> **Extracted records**
+++++

Lemma scaffold_spec bar0 size w :
  0x104 <= size ->
  wpm (ena_device_init_scaffold (Some bar0) size) (fun ret w' => ret = 0 /\ same_regs (w_dev w) (w_dev w') /\ rtc outside (w_dev w) (w_dev w')
    /\ exists ver, w' = set_w_dev (w_dev w') (set_w_adapter (set_ad_ver ver (set_ad_state ENA_STATE_PCI_PROBED (adapter_zero (Some bar0) size))) w)) w.
Proof.
  intros Hs. unfold ena_device_init_scaffold. cbn [non_null negb orb]. rewrite (proj2 (Z.ltb_ge _ _)) by done.
  assert (forall off f a w0 (m : M D Z) (Q : Z -> world D -> Prop),
    w_adapter w0 = a -> is_Some (bar0_base (ad_bars a)) ->
    (forall v d, same_regs (w_dev w0) d -> rtc outside (w_dev w0) d -> wpm m Q (set_w_adapter (f v a) (set_w_dev d w0))) ->
    wpm (v ← reg_read32 off; mod_ad (f v);; m) Q w0) as Hstep.
  { intros off f a w0 m Q <- Hb HQ. apply wpm_bind, wpm_reg_read32; [done |]. apply wpm_bind, wpm_mod_ad. cbn [w_adapter set_w_dev].
    apply HQ; [apply apart_read | apply rtc_once, out_dev_read]. }
  apply wpm_bind. unfold wpm at 1, put_ad. cbn [wp].
  eapply Hstep; [reflexivity | by eexists |]. intros v1 d1 Hr1 Ho1. eapply Hstep; [reflexivity | by eexists |]. intros v2 d2 Hr2 Ho2.
  eapply Hstep; [reflexivity | by eexists |]. intros v3 d3 Hr3 Ho3. apply wpm_ret. cbn in *.
  split; [done |]. split; [by do 2 (etrans; [eassumption |]) |]. split; [by do 2 (etrans; [eassumption |]) |]. eexists. by destruct w.
Qed.

Lemma bar2_stage how h1 addr phys size p (Q : option Z -> pci_world D K -> Prop) :
  staged h1 addr (pw_w p) ->
  (forall v w' k, staged h1 addr w' -> w_dev w' = w_dev (pw_w p) -> bar_region how v (vmas (pw_k p)) (vmas k) -> Q v (mkPw w' k (s_edevs p))) ->
  wpp (probe_bar2 how phys size) Q p.
Proof.
  intros Hs HQ. unfold probe_bar2. destruct (_ && _).
  2:{ apply wpp_ret. destruct p. apply HQ; [done | done | by destruct how]. }
  apply wpp_bind, map_bar_spec. intros v k _ Hr. destruct v as [v |]; cbn [non_null].
  - apply wpp_bind, wpp_run, wpm_mod_ad, wpp_ret. apply HQ; [| done | done].
    destruct Hs as [[? ? ? ? ? ? ? Hc] ? ? ? ? ?]. split; try assumption. split; assumption.
  - apply wpp_bind, wpp_ret, wpp_ret. by apply HQ.
Qed.
Lemma worker_turn_spec v a : worker_inv None a -> wp (worker_turn v a) (fun '(_, a') => worker_inv None a').
Proof.
  intros Hi. unfold worker_turn. unfold upd_env at 1 2 3 4 5. cbn [ap_w ap_env ap_log].
  pose proof (inv_env _ _ _ Hi (drive_ok (worker_id (ap_w a)) (ap_env a))) as Hi1.
  destruct (sys_epoll_wait _ _ _) as [[n evs] s] eqn:Ew. apply wait_ok in Ew as (Hs & Hn & Hnd & Hin). pose proof (inv_env _ _ _ Hi1 Hs) as Hi2.
  destruct (Z.ltb_spec n 0) as [Hneg | Hpos]; [by apply wp_ret |]. rewrite (Hn Hpos). rewrite Nat2Z.id, firstn_all.
  apply wp_bind. eapply wp_mono; [apply on_events_spec; [exact Hi2 | done |] |].
  { intros fd Hfd%Hin. apply (wi_watched _ _ Hi2) in Hfd. set_solver. }
  intros a3 Hi3. apply wp_bind. eapply wp_mono; [apply retry_pending_spec; [exact Hi3 | done | done] |]. intros [work a4] Hi4.
  set (wk := (_ || _ || _)%bool). destruct (match queue_pkts _ _ with Some _ => _ | None => _ end) as [wk' v'] eqn:Eq.
  assert (wk = true -> wk' = true) as Hwk by (intros E; rewrite E in Eq; destruct (queue_pkts _ _) as [[rx tx] |]; by injection Eq as <- _).
  pose proof (clock_ok (ap_env a4)) as Hc. destruct (monotonic_clock (ap_env a4)) as [now s5]. cbn [snd] in Hc.
  pose proof (inv_env _ _ _ Hi4 Hc) as Hi5. destruct (ib_tick (lv_ib v') now (Z.b2z wk')) as [ns ib] eqn:Ei.
  apply wp_ret. destruct (z2b ns) eqn:Ens; [| done].
  apply (inv_sleep _ ns (mkServer (ap_w a4) s5 (ap_log a4))); [done |]. cbn [ap_log].
  destruct wk' eqn:Ek; [pose proof (ib_tick_work (lv_ib v') now) as E0; cbn in Ei; by injection Ei as <- _ |].
  assert (wk = false) as Ewk by (destruct wk; [by specialize (Hwk eq_refl) | done]). unfold wk in Ewk.
  apply orb_false_iff in Ewk as [[_ Ec%Z.ltb_ge]%orb_false_iff _]. rewrite (wi_conns _ _ Hi4) in Ec.
  apply leibniz_equiv, size_empty_iff. lia.
Qed.

Lemma worker_turns_spec n v a : worker_inv None a -> wp (worker_turns n v a) (fun '(_, a') => worker_inv None a').
Proof.
  revert v a. induction n as [| n IH]; intros v a Hi; [by apply wp_ret |]. cbn [worker_turns]. apply wp_bind.
  eapply wp_mono; [by apply worker_turn_spec |]. intros [v' a'] Hi'. by apply IH.
Qed.
End WorkerProofs.

(** A worker as [main] leaves it, with its listener watched. *)
Record worker_ready {S : Type} `{SocketsOk S} (a : server S) : Prop := {
  wr_pending : resp_pending (ap_w a) = Some (replicate (Z.to_nat MAX_TRACKED_FDS) 0);
  wr_conns : conn_count (ap_w a) = 0;
  wr_reqs : req_count (ap_w a) = 0 /\ byte_count (ap_w a) = 0;
  wr_log : ap_log a = [];
  wr_listener : listener_fd (ap_w a) ∈ fds (ap_env a);
  wr_watched : watched (ap_env a) ⊆ {[listener_fd (ap_w a)]}
}.

Section Server.
Context {S : Type} `{SocketsOk S}.

Lemma worker_ready_inv (a : server S) : worker_ready a -> worker_inv (fds (ap_env a)) (listener_fd (ap_w a)) None a.
Proof.
  intros [Hp Hc [Hr1 Hr2] Hl Hls Hw]. pose proof http_resp_len_bound. split; rewrite ?Hl; cbn [opened foldl].
  - exists (replicate (Z.to_nat MAX_TRACKED_FDS) 0). split_and!; [done | by rewrite length_replicate, Z2Nat.id |].
    intros fd p Hfd Hlk _. apply lookup_replicate in Hlk as [-> _]. rewrite ?Hl. split; [| lia]. split; [lia |]. by rewrite rest_0.
  - intros fd _ pre Hpre. apply prefix_nil_inv in Hpre as ->. done.
  - split; set_solver.
  - done.
  - set_solver.
  - by rewrite Hc.
  - by rewrite Hr1, Hr2.
  - intros pre ns Hpre. apply prefix_nil_inv in Hpre. by destruct pre.
Qed.

(** C21: The web server answers every request in full and in order.  For every behaviour of
    the socket layer that its contract allows (sockets that take any part of what they are
    given or nothing, that fail, that bring requests in any order), any number of iterations
    of the worker end without an access outside its tables.  On every tracked connection the
    bytes sent together with those recorded as pending are then one whole response per
    request read, and at every earlier moment, also when a connection was closed, the bytes
    sent were a prefix of those responses: none is lost, repeated or overtaken.  The counters
    are those of the run, and the core slept only when it had no connection. *)
Theorem http_streams n v (a : server S) :
  worker_ready a ->
  wp (worker_turns n v a) (fun '(_, a') =>
    (forall fd, 0 <= fd < MAX_TRACKED_FDS -> exists p, get_pending fd a' = Ret p /\ answered fd p (ap_log a') /\ in_order fd (ap_log a'))
    /\ conn_count (ap_w a') = Z.of_nat (size (opened (ap_log a')))
    /\ req_count (ap_w a') = u64 (requests (ap_log a')) /\ byte_count (ap_w a') = u64 (requests (ap_log a') * http_resp_len)
    /\ slept_idle (ap_log a')).
Proof.
  intros Hr%worker_ready_inv. eapply wp_mono; [by eapply worker_turns_spec |]. intros [v' a'] Hi. split_and!; [| apply Hi..].
  intros fd Hfd. destruct (wi_array _ _ _ _ Hi) as (P & EP & HP & Hg). destruct (lookup_in_range P fd) as [p Hp]; [lia |]. exists p.
  unfold get_pending. rewrite EP. split_and!; [by apply aget_ret; [lia |] | by apply (Hg fd p); [lia | |].. | by apply (wi_order _ _ _ _ Hi)].
Qed.
End Server.

(** ** A socket layer

    Descriptor 3 is the listener.  A socket takes the bytes there is room for; the room
    comes back when epoll is asked. *)
Record ex_net := mkNet {
  net_fds : gset Z;
  net_watched : gset Z;
  net_queue : list Z;
  net_input : list (Z * list Z);
  net_room : Z
}.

+++++

> **Task brief**
Up to and including the line with "apply HQ; [apply", repeat the data exactly, starting from its first line; nothing else belongs in the response.

> **Task output**
Lemma scaffold_spec bar0 size w :
  0x104 <= size ->
  wpm (ena_device_init_scaffold (Some bar0) size) (fun ret w' => ret = 0 /\ same_regs (w_dev w) (w_dev w') /\ rtc outside (w_dev w) (w_dev w')
    /\ exists ver, w' = set_w_dev (w_dev w') (set_w_adapter (set_ad_ver ver (set_ad_state ENA_STATE_PCI_PROBED (adapter_zero (Some bar0) size))) w)) w.
Proof.
  intros Hs. unfold ena_device_init_scaffold. cbn [non_null negb orb]. rewrite (proj2 (Z.ltb_ge _ _)) by done.
  assert (forall off f a w0 (m : M D Z) (Q : Z -> world D -> Prop),
    w_adapter w0 = a -> is_Some (bar0_base (ad_bars a)) ->
    (forall v d, same_regs (w_dev w0) d -> rtc outside (w_dev w0) d -> wpm m Q (set_w_adapter (f v a) (set_w_dev d w0))) ->
    wpm (v ← reg_read32 off; mod_ad (f v);; m) Q w0) as Hstep.
  { intros off f a w0 m Q <- Hb HQ. apply wpm_bind, wpm_reg_read32; [done |]. apply wpm_bind, wpm_mod_ad. cbn [w_adapter set_w_dev].
    apply HQ; [apply apart_read | apply rtc_once, out_dev_read]. }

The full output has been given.